Records for the exercise section start

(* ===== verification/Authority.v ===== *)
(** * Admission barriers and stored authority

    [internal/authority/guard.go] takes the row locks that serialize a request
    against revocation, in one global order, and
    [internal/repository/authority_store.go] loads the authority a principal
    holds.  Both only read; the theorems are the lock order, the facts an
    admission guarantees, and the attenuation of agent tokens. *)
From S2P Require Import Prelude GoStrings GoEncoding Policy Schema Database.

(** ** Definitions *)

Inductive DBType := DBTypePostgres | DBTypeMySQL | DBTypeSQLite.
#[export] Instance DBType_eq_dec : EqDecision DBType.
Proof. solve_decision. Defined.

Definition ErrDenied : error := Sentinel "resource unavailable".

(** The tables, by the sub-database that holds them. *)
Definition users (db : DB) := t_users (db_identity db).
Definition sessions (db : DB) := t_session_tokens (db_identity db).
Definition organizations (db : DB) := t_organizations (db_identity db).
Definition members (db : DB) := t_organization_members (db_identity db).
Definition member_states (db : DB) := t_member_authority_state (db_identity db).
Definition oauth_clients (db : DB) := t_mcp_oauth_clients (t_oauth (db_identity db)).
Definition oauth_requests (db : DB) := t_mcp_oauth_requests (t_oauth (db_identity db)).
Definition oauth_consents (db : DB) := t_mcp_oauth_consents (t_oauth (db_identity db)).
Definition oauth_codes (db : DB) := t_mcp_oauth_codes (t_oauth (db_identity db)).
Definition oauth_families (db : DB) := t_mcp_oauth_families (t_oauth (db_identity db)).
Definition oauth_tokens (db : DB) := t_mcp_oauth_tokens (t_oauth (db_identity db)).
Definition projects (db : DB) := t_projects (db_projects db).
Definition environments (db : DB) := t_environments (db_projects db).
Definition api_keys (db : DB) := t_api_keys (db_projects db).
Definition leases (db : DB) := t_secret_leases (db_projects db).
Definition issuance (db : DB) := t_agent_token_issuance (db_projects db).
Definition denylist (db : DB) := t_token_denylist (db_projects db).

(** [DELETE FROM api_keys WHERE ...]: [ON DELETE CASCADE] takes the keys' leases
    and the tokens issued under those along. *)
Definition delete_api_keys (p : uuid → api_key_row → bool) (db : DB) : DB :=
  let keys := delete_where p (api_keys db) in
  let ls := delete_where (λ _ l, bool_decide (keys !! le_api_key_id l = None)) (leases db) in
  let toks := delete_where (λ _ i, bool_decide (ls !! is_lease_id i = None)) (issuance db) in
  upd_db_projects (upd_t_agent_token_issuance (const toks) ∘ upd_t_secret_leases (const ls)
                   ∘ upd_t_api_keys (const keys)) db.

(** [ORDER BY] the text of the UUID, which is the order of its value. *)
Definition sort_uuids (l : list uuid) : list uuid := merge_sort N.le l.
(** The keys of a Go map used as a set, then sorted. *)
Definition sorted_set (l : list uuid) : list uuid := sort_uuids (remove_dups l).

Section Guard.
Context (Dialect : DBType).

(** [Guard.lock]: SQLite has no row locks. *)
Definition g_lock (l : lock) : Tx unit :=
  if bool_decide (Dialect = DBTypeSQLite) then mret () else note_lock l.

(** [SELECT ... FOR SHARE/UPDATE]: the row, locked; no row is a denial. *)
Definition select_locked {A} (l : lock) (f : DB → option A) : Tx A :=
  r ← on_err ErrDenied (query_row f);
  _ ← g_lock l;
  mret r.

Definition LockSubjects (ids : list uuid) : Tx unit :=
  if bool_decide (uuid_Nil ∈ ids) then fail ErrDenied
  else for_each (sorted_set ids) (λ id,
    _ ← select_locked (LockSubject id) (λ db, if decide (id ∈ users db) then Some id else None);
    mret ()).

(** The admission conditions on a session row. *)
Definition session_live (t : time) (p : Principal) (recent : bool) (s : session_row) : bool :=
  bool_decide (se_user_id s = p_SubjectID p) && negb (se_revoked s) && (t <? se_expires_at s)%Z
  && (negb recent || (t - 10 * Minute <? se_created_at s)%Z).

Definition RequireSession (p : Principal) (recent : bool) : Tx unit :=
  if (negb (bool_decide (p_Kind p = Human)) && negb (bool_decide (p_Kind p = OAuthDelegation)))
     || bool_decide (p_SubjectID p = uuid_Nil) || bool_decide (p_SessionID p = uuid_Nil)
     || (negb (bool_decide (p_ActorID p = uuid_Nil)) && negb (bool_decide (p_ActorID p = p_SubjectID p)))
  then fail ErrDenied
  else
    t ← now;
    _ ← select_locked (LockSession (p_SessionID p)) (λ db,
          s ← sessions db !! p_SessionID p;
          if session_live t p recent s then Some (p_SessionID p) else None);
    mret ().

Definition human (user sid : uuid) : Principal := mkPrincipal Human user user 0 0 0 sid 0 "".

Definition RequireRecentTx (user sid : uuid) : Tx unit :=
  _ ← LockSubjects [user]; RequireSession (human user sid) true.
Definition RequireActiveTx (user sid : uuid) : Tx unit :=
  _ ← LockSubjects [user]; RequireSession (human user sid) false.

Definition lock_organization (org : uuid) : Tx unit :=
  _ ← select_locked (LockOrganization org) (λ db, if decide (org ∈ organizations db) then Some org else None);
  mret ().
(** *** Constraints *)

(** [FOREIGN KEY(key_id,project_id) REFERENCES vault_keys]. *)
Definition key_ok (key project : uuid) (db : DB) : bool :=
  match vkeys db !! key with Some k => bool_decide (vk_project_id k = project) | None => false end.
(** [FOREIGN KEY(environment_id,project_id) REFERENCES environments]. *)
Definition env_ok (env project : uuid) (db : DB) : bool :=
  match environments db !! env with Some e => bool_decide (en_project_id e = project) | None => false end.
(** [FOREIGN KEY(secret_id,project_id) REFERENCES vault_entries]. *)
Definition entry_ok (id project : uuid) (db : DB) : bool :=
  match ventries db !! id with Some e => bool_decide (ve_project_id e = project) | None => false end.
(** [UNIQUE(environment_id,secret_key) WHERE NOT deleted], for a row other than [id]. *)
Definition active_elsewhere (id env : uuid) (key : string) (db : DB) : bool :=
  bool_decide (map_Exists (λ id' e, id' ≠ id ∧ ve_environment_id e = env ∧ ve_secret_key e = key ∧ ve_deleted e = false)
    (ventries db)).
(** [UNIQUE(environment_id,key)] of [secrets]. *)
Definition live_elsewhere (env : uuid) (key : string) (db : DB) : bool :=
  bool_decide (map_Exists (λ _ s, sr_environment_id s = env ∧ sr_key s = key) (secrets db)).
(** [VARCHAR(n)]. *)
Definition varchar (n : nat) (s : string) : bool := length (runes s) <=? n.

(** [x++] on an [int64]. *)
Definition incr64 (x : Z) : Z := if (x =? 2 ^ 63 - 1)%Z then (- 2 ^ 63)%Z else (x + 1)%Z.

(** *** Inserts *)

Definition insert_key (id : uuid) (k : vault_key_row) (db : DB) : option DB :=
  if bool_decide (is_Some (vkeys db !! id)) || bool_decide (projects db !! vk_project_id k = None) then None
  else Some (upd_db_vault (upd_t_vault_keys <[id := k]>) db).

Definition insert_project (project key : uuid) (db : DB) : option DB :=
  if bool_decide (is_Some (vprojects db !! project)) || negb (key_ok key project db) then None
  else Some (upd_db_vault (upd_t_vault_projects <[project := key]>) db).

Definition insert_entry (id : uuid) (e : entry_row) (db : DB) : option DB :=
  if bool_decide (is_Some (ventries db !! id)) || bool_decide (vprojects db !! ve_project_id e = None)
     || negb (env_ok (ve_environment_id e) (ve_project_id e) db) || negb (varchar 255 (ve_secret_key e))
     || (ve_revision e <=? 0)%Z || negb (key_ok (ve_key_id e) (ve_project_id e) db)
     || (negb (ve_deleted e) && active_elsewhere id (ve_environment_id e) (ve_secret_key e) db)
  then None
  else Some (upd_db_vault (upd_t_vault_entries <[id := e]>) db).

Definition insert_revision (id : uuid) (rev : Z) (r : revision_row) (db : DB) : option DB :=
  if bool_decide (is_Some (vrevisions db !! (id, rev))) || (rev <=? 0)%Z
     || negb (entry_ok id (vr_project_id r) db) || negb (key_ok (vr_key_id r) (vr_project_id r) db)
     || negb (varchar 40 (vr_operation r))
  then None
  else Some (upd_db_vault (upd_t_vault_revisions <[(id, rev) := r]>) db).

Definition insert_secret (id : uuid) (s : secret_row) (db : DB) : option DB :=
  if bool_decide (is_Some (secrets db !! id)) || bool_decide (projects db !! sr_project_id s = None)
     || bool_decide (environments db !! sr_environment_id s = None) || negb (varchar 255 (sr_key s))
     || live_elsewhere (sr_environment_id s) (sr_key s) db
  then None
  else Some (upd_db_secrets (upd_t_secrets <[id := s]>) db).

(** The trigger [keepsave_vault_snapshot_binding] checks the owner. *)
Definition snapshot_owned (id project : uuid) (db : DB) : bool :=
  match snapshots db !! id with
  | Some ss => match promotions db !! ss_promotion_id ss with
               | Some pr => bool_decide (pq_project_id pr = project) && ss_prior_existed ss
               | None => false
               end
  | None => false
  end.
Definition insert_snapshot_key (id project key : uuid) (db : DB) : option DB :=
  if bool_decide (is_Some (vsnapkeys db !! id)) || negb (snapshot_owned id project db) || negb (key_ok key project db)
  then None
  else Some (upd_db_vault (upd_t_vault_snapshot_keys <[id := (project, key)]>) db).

Records for the exercise section end

> Problem requirements: The lines from the top of the data above down to the line containing "Definition members (db" are to be copied exactly; no other line should appear.

> Answer to the exercise:
(* ===== verification/Authority.v ===== *)
(** * Admission barriers and stored authority

    [internal/authority/guard.go] takes the row locks that serialize a request
    against revocation, in one global order, and
    [internal/repository/authority_store.go] loads the authority a principal
    holds.  Both only read; the theorems are the lock order, the facts an
    admission guarantees, and the attenuation of agent tokens. *)
From S2P Require Import Prelude GoStrings GoEncoding Policy Schema Database.

(** ** Definitions *)

Inductive DBType := DBTypePostgres | DBTypeMySQL | DBTypeSQLite.
#[export] Instance DBType_eq_dec : EqDecision DBType.
Proof. solve_decision. Defined.

Definition ErrDenied : error := Sentinel "resource unavailable".

(** The tables, by the sub-database that holds them. *)
Definition users (db : DB) := t_users (db_identity db).
Definition sessions (db : DB) := t_session_tokens (db_identity db).
Definition organizations (db : DB) := t_organizations (db_identity db).
Definition members (db : DB) := t_organization_members (db_identity db).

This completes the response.